● Work item:
Copy out each line of the listing that has the word "spaces" in it.

● Material supplied:

--------

Lemma bufferFill_lookup_in buf value start stop i :
  (start ≤ i < stop)%nat → (stop ≤ length buf)%nat →
  bufferFill buf value start stop !! i = Some value.
Proof.
  intros Hi Hs. unfold bufferFill.
  rewrite blit_fits by (rewrite length_replicate; lia).
  rewrite lookup_app_r by (rewrite length_take; lia).
  rewrite length_take, lookup_app_l by (rewrite length_replicate; lia).
  apply lookup_replicate_2. lia.
Qed.

Lemma bufferFill_bytes buf value start stop :
  isByte value → Forall isByte buf →
  Forall isByte (bufferFill buf value start stop).
Proof.
  intros Hv H. apply blit_Forall; [done|]. by apply Forall_replicate.
Qed.

Ltac through_writes :=
  repeat first
    [ rewrite writeString_lookup_out by lia
    | rewrite writeOctal_lookup_out by lia
    | rewrite list_lookup_insert_ne by lia ].

Ltac write_lengths :=
  repeat first
    [ rewrite writeString_length
    | rewrite writeOctal_length
    | rewrite length_insert
    | rewrite bufferFill_length ];
  rewrite ?length_replicate.

Section Header.
Variables (path : jsstring) (size mode mtime : Z) (typeflag : TypeFlag).

Let H := headerBeforeChecksum path size mode mtime typeflag.

Lemma headerBeforeChecksum_length : length H = 512%nat.
Proof.
  unfold H, headerBeforeChecksum. destruct (splitTarPath path).
  write_lengths. done.
Qed.

(** When the sum is taken the checksum field holds eight spaces. *)
Lemma headerBeforeChecksum_field i :
  (148 ≤ i < 156)%nat → H !! i = Some 32.
Proof.
  intros Hi. unfold H, headerBeforeChecksum. destruct (splitTarPath path).
  through_writes. apply bufferFill_lookup_in; [lia|].
  write_lengths. lia.
Qed.

Lemma headerBeforeChecksum_bytes : Forall isByte H.
Proof.
  assert (isByte (charCode typeflag)) by (destruct typeflag; by compute).
  unfold H, headerBeforeChecksum. destruct (splitTarPath path).
  repeat first
    [ apply writeString_bytes
    | apply writeOctal_bytes
    | apply insert_bytes; [done || by compute|]
    | apply bufferFill_bytes; [by compute|] ].
  apply Forall_replicate. by compute.
Qed.

Lemma headerBeforeChecksum_shape :
  H = take 148 H ++ replicate 8 32 ++ drop 156 H.
Proof.
  rewrite <- (take_drop 148 H) at 1. f_equal.
  do 8 (erewrite drop_S; [|apply headerBeforeChecksum_field; lia]).
  reflexivity.
Qed.
End Header.

Lemma sumBytes_bound (l : buffer) :
  Forall isByte l → sumBytes l ≤ 255 * N.of_nat (length l).
Proof.
  induction 1 as [|b l Hb Hl IH]; simpl; [lia|].
  unfold isByte in Hb. unfold sumBytes in *. simpl. lia.
Qed.

(** The loop over the 512 indices adds up the bytes of the list. *)
Lemma foldl_nth_sum (pre l : buffer) (a : N) :
  foldl (fun sum i => sum + nth i (pre ++ l) 0) a (seq (length pre) (length l))
  = a + sumBytes l.
Proof.
  revert pre a. induction l as [|x l IH]; intros pre a; simpl.
  - unfold sumBytes. simpl. lia.
  - rewrite app_nth2, Nat.sub_diag by lia. simpl.
    specialize (IH (pre ++ [x]) (a + x)).
    rewrite <- app_assoc, length_app in IH. simpl in IH.
    rewrite Nat.add_1_r in IH. rewrite IH. unfold sumBytes. simpl. lia.
Qed.

Lemma byteSum_sumBytes (l : buffer) : length l = 512%nat → byteSum l = sumBytes l.
Proof.
  intros Hl. unfold byteSum. rewrite <- Hl.
  rewrite <- (N.add_0_l (sumBytes l)). exact (foldl_nth_sum [] l 0).
Qed.

(** The digits of the sum of a header of 512 bytes: six, octal. *)
Lemma checksum_digits (H : buffer) :
  length H = 512%nat → Forall isByte H →
  let chk := padStart 6 48 (toStringRadix 8 (byteSum H)) in
  length chk = 6%nat ∧ Forall (isDigitOf 8) chk ∧ valueOfDigits 8 chk = sumBytes H.
Proof.
  intros Hlen Hbytes chk.
  assert (Hsum : byteSum H = sumBytes H) by by apply byteSum_sumBytes.
  assert (Hlt : byteSum H < 8 ^ N.of_nat 6).
  { rewrite Hsum. pose proof (sumBytes_bound H Hbytes) as Hb.
    rewrite Hlen in Hb. change (8 ^ N.of_nat 6) with 262144.
    change (N.of_nat 512) with 512 in Hb. lia. }
  destruct (octal_padded 6 (byteSum H)) as (Hc1 & Hc2 & Hc3); [lia|done|].
  fold chk in Hc1, Hc2, Hc3.
  split_and!; [exact Hc1|exact Hc2|rewrite <- Hsum; exact Hc3].
Qed.

(** Six digits written over the placeholder, then the NUL and the space. *)
Lemma checksum_written (H chk : buffer) :
  length H = 512%nat →
  (∀ i, (148 ≤ i < 156)%nat → H !! i = Some 32) →
  length chk = 6%nat → Forall (isDigitOf 8) chk →
  <[155%nat := 32]> (<[154%nat := 0]> (writeString H 148 6 chk))
  = take 148 H ++ chk ++ [0; 32] ++ drop 156 H.
Proof.
  intros Hlen Hfield Hc1 Hc2.
  rewrite writeString_blit.
  rewrite (take_ge chk) by lia.
  assert (Hid : map (fun c => c mod 256) chk = chk).
  { rewrite <- (list_fmap_id chk) at 2. apply Forall_fmap_ext_1.
    eapply Forall_impl; [exact Hc2|]. intros c [? ?]. simpl.
    apply N.mod_small. lia. }
  rewrite Hid, blit_fits by lia. rewrite Hc1.
  change (148 + 6)%nat with 154%nat.
  rewrite (drop_S H 32 154) by (apply Hfield; lia).
  rewrite (drop_S H 32 155) by (apply Hfield; lia).
  assert (Htake : length (take 148 H) = 148%nat) by (rewrite length_take; lia).
  rewrite !insert_app_r_alt by (rewrite ?Htake, ?Hc1; lia).
  rewrite Htake, Hc1. reflexivity.
Qed.

(** A header whose checksum field holds eight spaces gets the six digits of
    its sum, a NUL and a space there, and keeps the rest. *)
Lemma writeChecksum_shape (H : buffer) :
  length H = 512%nat → Forall isByte H →
  (∀ i, (148 ≤ i < 156)%nat → H !! i = Some 32) →
  let chk := padStart 6 48 (toStringRadix 8 (byteSum H)) in
  (length chk = 6%nat ∧ Forall (isDigitOf 8) chk ∧ valueOfDigits 8 chk = sumBytes H)
  ∧ writeChecksum H = take 148 H ++ chk ++ [0; 32] ++ drop 156 H.
Proof.
  intros Hlen Hbytes Hfield chk.
  pose proof (checksum_digits H Hlen Hbytes) as Hd. fold chk in Hd.
  split; [exact Hd|].
  destruct Hd as (Hc1 & Hc2 & _).
  exact (checksum_written H chk Hlen Hfield Hc1 Hc2).
Qed.

Lemma writeChecksum_field (H : buffer) :
  length H = 512%nat → Forall isByte H →
  H = take 148 H ++ replicate 8 32 ++ drop 156 H →
  (∀ i, (148 ≤ i < 156)%nat → H !! i = Some 32) →
  let header := writeChecksum H in
  let digits := take 6 (drop 148 header) in
  length header = 512%nat
  ∧ length digits = 6%nat
  ∧ Forall (isDigitOf 8) digits
  ∧ valueOfDigits 8 digits = sumBytes (bufferFill header 32 148 156)
  ∧ header !! 154%nat = Some 0
  ∧ header !! 155%nat = Some 32.
Proof.
  intros Hlen Hbytes Hshape Hfield header digits. subst header digits.
  destruct (writeChecksum_shape H Hlen Hbytes Hfield) as ((Hc1 & Hc2 & Hc3) & ->).
  set (chk := padStart 6 48 (toStringRadix 8 (byteSum H))) in *.
  clearbody chk.
  assert (Htake : length (take 148 H) = 148%nat) by (rewrite length_take; lia).
  assert (Hdigits : take 6 (drop 148 (take 148 H ++ chk ++ [0; 32] ++ drop 156 H)) = chk).
  { rewrite <- Htake at 1. rewrite drop_app_length.
    rewrite <- Hc1 at 1. by rewrite take_app_length. }
  rewrite Hdigits. split_and!; try done.
  - rewrite !length_app, Htake, Hc1, length_drop. simpl. lia.
  - rewrite Hc3. f_equal. unfold bufferFill.
    rewrite blit_fits
      by (rewrite !length_app, Htake, Hc1, length_drop, length_replicate; simpl; lia).
    rewrite length_replicate. change (156 - 148)%nat with 8%nat.
    rewrite <- Htake at 1. rewrite take_app_length.
    replace (take 148 H ++ chk ++ [0; 32] ++ drop 156 H)
      with ((take 148 H ++ chk ++ [0; 32]) ++ drop 156 H)
      by (by rewrite <- !app_assoc).
    replace (148 + 8)%nat with (length (take 148 H ++ chk ++ [0; 32]))
      by (rewrite !length_app, Htake, Hc1; reflexivity).
    rewrite drop_app_length.
    exact Hshape.
  - rewrite lookup_app_r by lia. rewrite Htake.
    rewrite lookup_app_r by lia. rewrite Hc1. reflexivity.
  - rewrite lookup_app_r by lia. rewrite Htake.
    rewrite lookup_app_r by lia. rewrite Hc1. reflexivity.
Qed.

(** C1: in the header that [createHeader] returns, offsets 148 to 153 hold
    six octal digits that denote the sum of the 512 bytes of the header taken
    with offsets 148 to 155 as spaces; offset 154 holds NUL and offset 155 a
    space. *)
Theorem createHeader_checksum path size mode mtime typeflag :
  let header := createHeader path size mode mtime typeflag in
  let digits := take 6 (drop 148 header) in
  length header = 512%nat
  ∧ length digits = 6%nat
  ∧ Forall (isDigitOf 8) digits
  ∧ valueOfDigits 8 digits = sumBytes (bufferFill header 32 148 156)
  ∧ header !! 154%nat = Some 0
  ∧ header !! 155%nat = Some 32.
Proof.
  apply writeChecksum_field.
  - apply headerBeforeChecksum_length.
  - apply headerBeforeChecksum_bytes.
  - apply headerBeforeChecksum_shape.
  - apply headerBeforeChecksum_field.
Qed.

(** The header of [a/b.txt], five bytes, mode 644: the sum with the field
    blank is 0o12254, and the field reads [012254], NUL, space. *)
Example createHeader_checksum_example :
  take 8 (drop 148 (createHeader (js "a/b.txt") 5 420 1700000000 Flag0))
  = js "012254" ++ [0; 32].
Proof. vm_compute. reflexivity. Qed.

End HeaderFacts.

(** ** [dedupePath] *)

Module DedupeFacts.
Import JS Text Download DigitFacts.

Lemma base_ext path : baseOf path ++ extOf path = path.
Proof.
  unfold baseOf, extOf, sliceTo, sliceFrom.
  case_bool_decide; [apply take_drop|apply app_nil_r].
Qed.

Lemma candidate_inj base ext i j :
  candidate base ext i = candidate base ext j → i = j.
Proof.
  unfold candidate. intros H.
  apply app_inv_head, app_inv_head, app_inv_tail in H.
  by apply toDecimal_inj.
Qed.

Lemma candidate_ne_path path i : candidate (baseOf path) (extOf path) i ≠ path.
Proof.
  intros H. apply (f_equal length) in H.
  rewrite <- (base_ext path) in H at 3.
  unfold candidate in H. rewrite !length_app in H. simpl in H. lia.
Qed.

--------

● Result for this task:
(** When the sum is taken the checksum field holds eight spaces. *)
(** A header whose checksum field holds eight spaces gets the six digits of
    with offsets 148 to 155 as spaces; offset 154 holds NUL and offset 155 a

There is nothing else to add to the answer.